L’alba non è ancora spuntata, ma i suoni tipici della città che sonnolenta si sta risvegliando si cominciano ad udire, la non distante autostrada A4 rilascia il suo sordo ronzio di auto e camion che anche a quest’ora, sono le 4 del mattino, percorrono la via più trafficata d’Italia che taglia il Nord della penisola da Ovest verso Est.

Un SMS ricevuto dal Comando delle Forze Armate Svizzere ci avvisa che i Fliegerschiessen Axalp, i famosi tiri d’aviazione delle forze aeree svizzere,  è confermata ed è l’ora di partire. Percorreremo L’autostrada sino a Milano per poi lasciarla all’altezza di Viale Certosa ed imboccare la A9, altro tratto congestionato durante il giorno, via d’accesso da nord verso il capoluogo lombardo.

Il viaggio sonnolento scorre liscio, poco traffico sino al confine di Como-Brogeda che attraversiamo con un saluto alle guardie di frontiera che a loro volta ricambiano. Iniziamo il lento percorso in territorio elvetico che ci porterà alle porte di Lucerna transitando per Mendrisio, Bellinzona, Biasca sino ad arrivare al lungo traforo del San Gottardo, 17 km ad una sola canna ed una sola corsia, altro punto delicato nel transito verso nord che si percorre ad 80 km orari.

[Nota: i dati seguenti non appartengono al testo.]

(* ===== verification/Gateway.v ===== *)
(** * Route classification (internal/gateway/media_classify.go)

    The routing decision for a request path: control traffic, bulk media,
    or a refusal. *)

From S2P Require Import Prelude GoStrings.

Module Gateway.

Inductive MediaRouteAction :=
  | ActionControl
  | ActionMediaRedirect
  | ActionDenyUnknownMedia
  | ActionDenySessions
  | ActionPlayQueueObserve.

#[global] Instance MediaRouteAction_eq_dec : EqDecision MediaRouteAction.
Proof. solve_decision. Defined.

Definition inTranscodeNamespace (p : string) : bool :=
  HasPrefix p "/video/:/transcode/" || HasPrefix p "/music/:/transcode/" ||
  Contains p "/transcode/".

Definition isDecisionOrControl (p : string) : bool :=
  Contains p "/transcode/universal/decision" ||
  Contains p "/transcode/universal/fallback" ||
  Contains p "/transcode/session/decision".

Definition isManifest (p : string) : bool :=
  Contains p "/transcode/universal/start" ||
  Contains p "/transcode/universal/direct" ||
  Contains p "/transcode/universal/subtitles" ||
  Contains p "master.m3u8" ||
  Contains p "manifest.mpd" ||
  HasSuffix p ".m3u8" ||
  HasSuffix p ".mpd".

Definition isSegment (p : string) : bool :=
  Contains p "/transcode/segments" ||
  (Contains p "/transcode/sessions/" && Contains p "/segments") ||
  Contains p "/media/segments" ||
  (HasSuffix p ".ts" && Contains p "transcode") ||
  HasSuffix p ".m4s".

Definition isSessionControl (p : string) : bool :=
  Contains p "/transcode/stop" ||
  Contains p "/transcode/universal/stop" ||
  Contains p "/transcode/statistics".

Definition IsSessionsDeny (path : string) : bool :=
  HasPrefix (ToLower path) "/status/sessions".

Definition IsPlayQueue (path : string) : bool :=
  let p := ToLower path in Contains p "/playqueues" || Contains p "/playqueue".

Definition mediaExtensions : list string :=
  [".mkv"; ".mp4"; ".m4v"; ".avi"; ".mov"; ".wmv"; ".flv"; ".webm"; ".ts"; ".m4s"; ".mpd"; ".m3u8"].

Definition isMediaExtension (p : string) : bool :=
  existsb (λ ext, Contains p ext) mediaExtensions.

Definition Classify (path : string) : MediaRouteAction :=
  let p := ToLower path in
  if IsSessionsDeny p then ActionDenySessions
  else if IsPlayQueue p then ActionPlayQueueObserve
  else if HasPrefix p "/library/parts/" then ActionMediaRedirect
  else if isDecisionOrControl p then ActionControl
  else if isManifest p then ActionMediaRedirect
  else if isSegment p then ActionMediaRedirect
  else if isSessionControl p then ActionControl
  else if inTranscodeNamespace p then ActionDenyUnknownMedia
  else if isMediaExtension p then ActionMediaRedirect
  else ActionControl.

Definition IsManifest (path : string) : bool := isManifest (ToLower path).
Definition IsSegment (path : string) : bool := isSegment (ToLower path).
Definition IsBulkMediaRoute (path : string) : bool :=
  bool_decide (Classify path = ActionMediaRedirect).
Definition IsDecision (path : string) : bool := isDecisionOrControl (ToLower path).
Definition IsSessionStop (path : string) : bool :=
  let p := ToLower path in
  Contains p "/transcode/stop" || Contains p "/transcode/universal/stop".
Definition IsDeniedUnknownMedia (path : string) : bool :=
  bool_decide (Classify path = ActionDenyUnknownMedia).

Example classify_ex :
  Classify <$> ["/library/parts/12/file.mkv"; "/video/:/transcode/universal/decision";
    "/video/:/transcode/universal/session/x/base/0.ts"; "/video/:/transcode/novel";
    "/Status/Sessions"; "/playQueues"; "/library/sections/1/all"; "/video/:/transcode/universal/stop"] =
  [ActionMediaRedirect; ActionControl; ActionMediaRedirect; ActionDenyUnknownMedia;
   ActionDenySessions; ActionPlayQueueObserve; ActionControl; ActionControl].
Proof. vm_compute. reflexivity. Qed.

(** ** Properties *)

(** The negotiation and session verbs that may travel as control traffic
    although they lie under a media namespace. *)
Definition controlVerbs : list string :=
  ["/transcode/universal/decision"; "/transcode/universal/fallback";
   "/transcode/session/decision"; "/transcode/stop"; "/transcode/universal/stop";
   "/transcode/statistics"].

(** A path that looks like media: raw parts, the transcode namespace, or a
    media file extension anywhere in it. *)
Definition looksLikeMedia (p : string) : Prop :=
  HasPrefix p "/library/parts/" = true ∨ Contains p "/transcode/" = true ∨
  ∃ ext, ext ∈ mediaExtensions ∧ Contains p ext = true.

Lemma isMediaExtension_spec p :
  isMediaExtension p = true ↔ ∃ ext, ext ∈ mediaExtensions ∧ Contains p ext = true.
Proof.
  unfold isMediaExtension. rewrite existsb_exists. by setoid_rewrite list_elem_of_In.
Qed.

Lemma isDecisionOrControl_verb p :
  isDecisionOrControl p = true → ∃ v, v ∈ controlVerbs ∧ Contains p v = true.
Proof.
  unfold isDecisionOrControl. rewrite !orb_true_iff. intros [[H|H]|H]; eexists; (split; [|exact H]);
    set_solver.
Qed.

Lemma isSessionControl_verb p :
  isSessionControl p = true → ∃ v, v ∈ controlVerbs ∧ Contains p v = true.
Proof.
  unfold isSessionControl. rewrite !orb_true_iff. intros [[H|H]|H]; eexists; (split; [|exact H]);
    set_solver.
Qed.

(** Classification fails closed: a path that looks like media is never
    control traffic unless it names one of the negotiation or session verbs;
    a path in the transcode namespace that nothing recognises is denied. *)
Theorem Classify_fail_closed path :
  looksLikeMedia (ToLower path) →
  Classify path ≠ ActionControl ∨
  ∃ v, v ∈ controlVerbs ∧ Contains (ToLower path) v = true.
Proof.
  intros Hm. unfold Classify. set (p := ToLower path) in *.
  repeat case_match; try (by left); auto using isDecisionOrControl_verb, isSessionControl_verb.
  exfalso. destruct Hm as [Hm|[Hm|Hm]].
  - congruence.
  - unfold inTranscodeNamespace in *. rewrite Hm, orb_true_r in *. done.
  - apply isMediaExtension_spec in Hm. congruence.
Qed.

(** The tests below [Classify] lower-case the path again and see the same
    string. *)
Lemma IsSessionsDeny_lower path : IsSessionsDeny (ToLower path) = IsSessionsDeny path.
Proof. unfold IsSessionsDeny. by rewrite ToLower_idemp. Qed.

Lemma IsPlayQueue_lower path : IsPlayQueue (ToLower path) = IsPlayQueue path.
Proof. unfold IsPlayQueue. by rewrite ToLower_idemp. Qed.

(** The predicates the proxy tests separately agree with the
    classification: sessions and play queues are recognised exactly, every
    other raw part, manifest or segment request that is not a negotiation is
    bulk media, and a negotiation that is not a raw part stays control. *)
Theorem Classify_agrees path :
  (Classify path = ActionDenySessions ↔ IsSessionsDeny path = true) ∧
  (Classify path = ActionPlayQueueObserve ↔ IsSessionsDeny path = false ∧ IsPlayQueue path = true) ∧
  (IsSessionsDeny path = false → IsPlayQueue path = false →
     (HasPrefix (ToLower path) "/library/parts/" = true → Classify path = ActionMediaRedirect) ∧
     (IsDecision path = false → IsManifest path = true ∨ IsSegment path = true →
        Classify path = ActionMediaRedirect) ∧
     (HasPrefix (ToLower path) "/library/parts/" = false → IsDecision path = true →
        Classify path = ActionControl)).
Proof.
  unfold Classify, IsDecision, IsManifest, IsSegment.
  rewrite IsSessionsDeny_lower, IsPlayQueue_lower.
  destruct (IsSessionsDeny path); [naive_solver|].
  destruct (IsPlayQueue path); [naive_solver|].
  destruct (HasPrefix (ToLower path) "/library/parts/"); [naive_solver|].
  destruct (isDecisionOrControl (ToLower path)); [naive_solver|].
  destruct (isManifest (ToLower path)); [naive_solver|].
  destruct (isSegment (ToLower path)); [naive_solver|].
  repeat case_match; naive_solver.
Qed.

(** ** Witnesses *)

Lemma Classify_fail_closed_witness :
  Classify "/Video/:/Transcode/new" ≠ ActionControl ∨
  ∃ v, v ∈ controlVerbs ∧ Contains (ToLower "/Video/:/Transcode/new") v = true.
Proof. apply Classify_fail_closed. right. left. vm_compute. reflexivity. Defined.

End Gateway.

Una leggera foschia accompagnata da una lieve pioggerella ci accompagna mentre al buio continuiamo il viaggio: nessuna sosta è prevista nei 323 km di percorso. Faremo colazione all’arrivo.

La tortuosa autostrada A9 che percorreremo per 202 km è incastonata in valli pluviali, sono le 7 e non vediamo ancora albeggiare: le cime alpine sono molto alte anche se da est un lieve chiarore si intravede mentre noi continuiamo nel buio più assoluto alla luce dei fari.

Il navigatore vuole farci uscire subito dopo il San Gottardo, ma proseguiamo; non è la strada più agevole specie di notte ed inverno perché ci costringerebbe a percorrere 53km di tortuosa strada montana, per quanto abbastanza agevole, obbligandoci a scavalcare un passo alpino a 2200 metri di quota sovente chiuso.

Allunghiamo così il percorso di 60 km sino alle porte di Ginevra, costeggiando gli impianti della RUAG e della Pilatus con la sua pista che lambisce l’autostrada. Ora ci accompagna una nebbiogena sottile, è l’ora di lasciare l’area di Lucerna per imboccare la strada 4 direzione Interlaken.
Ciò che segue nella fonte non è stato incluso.